**WORK ORDER:** Pick every line out of the entries below that has the string "Fixpoint", and copy it.

**Stored data:**

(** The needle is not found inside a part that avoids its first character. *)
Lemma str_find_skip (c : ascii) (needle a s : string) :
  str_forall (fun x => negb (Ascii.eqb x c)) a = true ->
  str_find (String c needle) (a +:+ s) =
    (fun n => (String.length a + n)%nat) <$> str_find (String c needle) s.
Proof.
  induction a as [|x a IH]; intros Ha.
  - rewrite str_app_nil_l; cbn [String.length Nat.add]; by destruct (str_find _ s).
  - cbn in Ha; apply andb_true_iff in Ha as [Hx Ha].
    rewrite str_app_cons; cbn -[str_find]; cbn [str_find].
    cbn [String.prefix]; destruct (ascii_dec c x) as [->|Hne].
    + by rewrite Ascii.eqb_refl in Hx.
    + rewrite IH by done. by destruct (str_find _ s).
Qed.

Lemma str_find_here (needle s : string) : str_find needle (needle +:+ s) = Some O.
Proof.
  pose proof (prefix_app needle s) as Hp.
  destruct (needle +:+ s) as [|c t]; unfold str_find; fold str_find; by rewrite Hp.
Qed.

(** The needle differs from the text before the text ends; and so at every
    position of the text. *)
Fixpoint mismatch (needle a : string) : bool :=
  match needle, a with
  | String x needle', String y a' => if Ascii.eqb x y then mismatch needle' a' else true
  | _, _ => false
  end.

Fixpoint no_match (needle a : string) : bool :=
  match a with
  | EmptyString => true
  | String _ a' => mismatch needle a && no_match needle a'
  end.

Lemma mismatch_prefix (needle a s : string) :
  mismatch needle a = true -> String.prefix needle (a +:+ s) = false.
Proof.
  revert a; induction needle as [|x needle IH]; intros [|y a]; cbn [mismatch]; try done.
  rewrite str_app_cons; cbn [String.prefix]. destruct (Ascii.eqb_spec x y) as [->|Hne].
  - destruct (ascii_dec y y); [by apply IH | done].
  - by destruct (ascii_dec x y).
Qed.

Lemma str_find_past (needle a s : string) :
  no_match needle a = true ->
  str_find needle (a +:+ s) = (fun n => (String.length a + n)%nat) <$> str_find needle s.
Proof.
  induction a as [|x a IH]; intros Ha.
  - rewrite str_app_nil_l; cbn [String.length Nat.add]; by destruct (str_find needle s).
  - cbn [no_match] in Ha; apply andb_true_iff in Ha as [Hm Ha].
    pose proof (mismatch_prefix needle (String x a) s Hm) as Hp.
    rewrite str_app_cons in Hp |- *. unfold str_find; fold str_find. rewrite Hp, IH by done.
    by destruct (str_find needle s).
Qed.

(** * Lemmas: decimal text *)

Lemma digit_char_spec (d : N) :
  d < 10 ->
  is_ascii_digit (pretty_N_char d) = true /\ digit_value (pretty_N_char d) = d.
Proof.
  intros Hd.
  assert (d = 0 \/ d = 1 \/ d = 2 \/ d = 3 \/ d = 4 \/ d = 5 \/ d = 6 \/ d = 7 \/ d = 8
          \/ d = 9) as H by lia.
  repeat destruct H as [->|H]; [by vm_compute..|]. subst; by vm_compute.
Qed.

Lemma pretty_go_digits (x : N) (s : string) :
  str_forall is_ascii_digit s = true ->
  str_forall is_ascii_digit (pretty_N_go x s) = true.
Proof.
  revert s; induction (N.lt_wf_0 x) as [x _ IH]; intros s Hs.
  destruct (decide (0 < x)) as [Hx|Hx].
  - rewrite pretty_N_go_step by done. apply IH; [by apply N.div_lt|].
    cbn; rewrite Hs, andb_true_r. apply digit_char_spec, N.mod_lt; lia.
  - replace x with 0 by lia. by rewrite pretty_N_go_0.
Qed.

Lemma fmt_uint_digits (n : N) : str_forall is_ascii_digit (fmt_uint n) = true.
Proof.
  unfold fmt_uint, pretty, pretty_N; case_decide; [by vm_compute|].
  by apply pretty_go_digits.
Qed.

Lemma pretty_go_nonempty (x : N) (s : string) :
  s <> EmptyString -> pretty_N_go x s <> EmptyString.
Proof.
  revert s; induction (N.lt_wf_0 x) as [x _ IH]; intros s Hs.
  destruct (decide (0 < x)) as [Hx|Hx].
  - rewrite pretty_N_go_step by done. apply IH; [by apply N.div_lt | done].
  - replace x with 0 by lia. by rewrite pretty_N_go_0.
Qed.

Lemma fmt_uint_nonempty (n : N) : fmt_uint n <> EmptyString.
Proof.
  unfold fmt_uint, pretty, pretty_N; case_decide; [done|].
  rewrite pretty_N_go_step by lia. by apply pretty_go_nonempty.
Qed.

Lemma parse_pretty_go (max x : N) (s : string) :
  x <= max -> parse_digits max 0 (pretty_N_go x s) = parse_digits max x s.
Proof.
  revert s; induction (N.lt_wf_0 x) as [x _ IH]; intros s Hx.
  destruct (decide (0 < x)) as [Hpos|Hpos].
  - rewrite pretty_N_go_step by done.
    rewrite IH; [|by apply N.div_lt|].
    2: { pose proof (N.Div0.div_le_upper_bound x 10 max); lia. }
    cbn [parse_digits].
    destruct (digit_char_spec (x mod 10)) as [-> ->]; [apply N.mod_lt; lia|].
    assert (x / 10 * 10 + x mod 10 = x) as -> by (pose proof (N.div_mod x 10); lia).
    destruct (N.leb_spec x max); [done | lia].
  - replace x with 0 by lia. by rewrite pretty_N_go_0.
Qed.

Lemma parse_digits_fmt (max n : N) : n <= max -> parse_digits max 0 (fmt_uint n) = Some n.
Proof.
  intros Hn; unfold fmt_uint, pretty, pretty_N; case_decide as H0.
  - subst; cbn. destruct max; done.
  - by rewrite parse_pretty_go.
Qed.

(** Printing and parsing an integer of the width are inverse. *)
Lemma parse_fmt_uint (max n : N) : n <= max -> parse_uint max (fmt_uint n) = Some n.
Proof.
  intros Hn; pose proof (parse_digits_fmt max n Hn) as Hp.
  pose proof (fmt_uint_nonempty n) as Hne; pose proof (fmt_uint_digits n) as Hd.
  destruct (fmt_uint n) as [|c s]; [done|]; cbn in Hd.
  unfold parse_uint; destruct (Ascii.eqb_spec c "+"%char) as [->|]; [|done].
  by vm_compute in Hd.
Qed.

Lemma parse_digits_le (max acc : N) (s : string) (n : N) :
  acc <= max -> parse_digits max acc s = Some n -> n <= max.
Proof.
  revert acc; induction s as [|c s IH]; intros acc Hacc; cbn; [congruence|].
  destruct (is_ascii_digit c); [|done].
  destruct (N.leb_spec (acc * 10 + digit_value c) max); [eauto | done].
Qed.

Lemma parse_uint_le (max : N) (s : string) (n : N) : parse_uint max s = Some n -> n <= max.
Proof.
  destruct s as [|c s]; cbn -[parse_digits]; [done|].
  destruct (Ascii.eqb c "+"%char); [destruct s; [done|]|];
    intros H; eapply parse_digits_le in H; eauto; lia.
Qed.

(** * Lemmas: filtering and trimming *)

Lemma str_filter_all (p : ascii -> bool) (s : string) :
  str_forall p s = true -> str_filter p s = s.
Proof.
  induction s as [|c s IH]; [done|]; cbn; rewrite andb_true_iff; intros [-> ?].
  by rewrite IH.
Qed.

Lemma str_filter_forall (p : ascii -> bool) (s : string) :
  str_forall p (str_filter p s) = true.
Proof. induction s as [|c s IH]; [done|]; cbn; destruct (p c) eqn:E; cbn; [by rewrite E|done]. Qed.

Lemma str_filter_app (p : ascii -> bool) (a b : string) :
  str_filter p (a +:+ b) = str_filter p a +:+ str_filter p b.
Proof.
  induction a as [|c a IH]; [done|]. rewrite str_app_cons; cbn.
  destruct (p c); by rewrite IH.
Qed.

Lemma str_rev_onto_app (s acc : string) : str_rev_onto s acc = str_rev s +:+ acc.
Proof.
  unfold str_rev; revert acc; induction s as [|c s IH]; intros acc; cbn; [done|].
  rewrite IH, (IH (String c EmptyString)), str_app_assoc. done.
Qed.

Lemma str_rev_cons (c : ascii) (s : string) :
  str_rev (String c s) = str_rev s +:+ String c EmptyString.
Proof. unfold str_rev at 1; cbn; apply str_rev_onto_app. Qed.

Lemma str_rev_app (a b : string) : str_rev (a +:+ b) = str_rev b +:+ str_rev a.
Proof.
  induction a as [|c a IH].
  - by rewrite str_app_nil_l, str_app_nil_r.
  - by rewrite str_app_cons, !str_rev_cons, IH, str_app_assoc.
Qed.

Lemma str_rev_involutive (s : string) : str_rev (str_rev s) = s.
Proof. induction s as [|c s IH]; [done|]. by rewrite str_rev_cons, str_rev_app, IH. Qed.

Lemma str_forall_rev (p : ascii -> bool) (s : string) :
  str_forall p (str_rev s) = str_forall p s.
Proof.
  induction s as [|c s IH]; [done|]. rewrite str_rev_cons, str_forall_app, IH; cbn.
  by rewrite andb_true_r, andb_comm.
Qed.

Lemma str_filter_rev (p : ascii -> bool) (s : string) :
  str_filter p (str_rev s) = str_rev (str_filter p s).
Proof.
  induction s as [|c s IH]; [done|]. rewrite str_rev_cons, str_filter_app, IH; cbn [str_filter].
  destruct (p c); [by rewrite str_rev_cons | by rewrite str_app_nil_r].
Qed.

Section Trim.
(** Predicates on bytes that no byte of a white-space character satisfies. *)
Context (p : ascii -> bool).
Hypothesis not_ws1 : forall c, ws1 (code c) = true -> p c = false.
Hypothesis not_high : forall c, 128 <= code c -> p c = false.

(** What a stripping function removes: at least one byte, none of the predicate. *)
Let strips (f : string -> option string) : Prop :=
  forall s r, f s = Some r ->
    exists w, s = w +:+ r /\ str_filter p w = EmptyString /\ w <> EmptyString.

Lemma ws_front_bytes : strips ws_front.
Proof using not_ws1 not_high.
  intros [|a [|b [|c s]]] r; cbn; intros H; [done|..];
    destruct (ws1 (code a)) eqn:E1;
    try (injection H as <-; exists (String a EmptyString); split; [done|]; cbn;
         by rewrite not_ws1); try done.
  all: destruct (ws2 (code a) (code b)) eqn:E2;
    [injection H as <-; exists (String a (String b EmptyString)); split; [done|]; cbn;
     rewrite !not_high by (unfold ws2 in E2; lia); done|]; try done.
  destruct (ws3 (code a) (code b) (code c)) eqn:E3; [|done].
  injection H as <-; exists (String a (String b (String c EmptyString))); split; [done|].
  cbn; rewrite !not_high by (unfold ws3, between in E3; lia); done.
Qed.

**EXERCISE RESULT:**
Fixpoint mismatch (needle a : string) : bool :=
Fixpoint no_match (needle a : string) : bool :=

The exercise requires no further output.